What you have to do >> Output every entry below exactly as it is written.

BEGIN Dataset

(** A subscriber's connection is delivered the feed of its own user only. *)
Lemma feed_reader id conn g t a i :
  tok t → tok a → tok i → GrantsFor id conn = inr g → id_Role id = "" → may_receive g (feedSubject t a i) →
  id_TenantID id = t ∧ id_UserID id = a.
Proof.
  intros Ht Ha Hi Hg Hrole Hr. pose proof (GrantsFor_cases _ _ _ Hg) as (Hvt & Hvu & _).
  apply valid_tok in Hvt as (_ & _ & Ht1 & Ht2), Hvu as (_ & _ & Hu1 & Hu2).
  assert (split_on "." (feedSubject t a i) = ["tenant"; t; "agent"; a; "feed"; i]) as Hs.
  { change (feedSubject t a i) with (join_on "." ["tenant"; t; "agent"; a; "feed"; i]). apply split_join; [done|].
    repeat (apply Forall_cons; split); try apply Forall_nil; done. }
  destruct (receive_match _ _ _ _ Hg Hr) as [Hm|(l & Hl & Hm)].
  - by destruct (inbox_first conn _ _ _ Hs Hm) as [? ?].
  - rewrite Hs in Hm. unfold read_patterns in Hl. rewrite Hrole, !decide_False in Hl by done.
    each_pattern Hl; inv_match Hm; naive_solver.
Qed.


End Theorems.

END Dataset

Problem solution >>
(** A subscriber's connection is delivered the feed of its own user only. *)
Lemma feed_reader id conn g t a i :
  tok t → tok a → tok i → GrantsFor id conn = inr g → id_Role id = "" → may_receive g (feedSubject t a i) →
  id_TenantID id = t ∧ id_UserID id = a.
Proof.
  intros Ht Ha Hi Hg Hrole Hr. pose proof (GrantsFor_cases _ _ _ Hg) as (Hvt & Hvu & _).
  apply valid_tok in Hvt as (_ & _ & Ht1 & Ht2), Hvu as (_ & _ & Hu1 & Hu2).
  assert (split_on "." (feedSubject t a i) = ["tenant"; t; "agent"; a; "feed"; i]) as Hs.
  { change (feedSubject t a i) with (join_on "." ["tenant"; t; "agent"; a; "feed"; i]). apply split_join; [done|].
    repeat (apply Forall_cons; split); try apply Forall_nil; done. }
  destruct (receive_match _ _ _ _ Hg Hr) as [Hm|(l & Hl & Hm)].
  - by destruct (inbox_first conn _ _ _ Hs Hm) as [? ?].
  - rewrite Hs in Hm. unfold read_patterns in Hl. rewrite Hrole, !decide_False in Hl by done.
    each_pattern Hl; inv_match Hm; naive_solver.
Qed.


End Theorems.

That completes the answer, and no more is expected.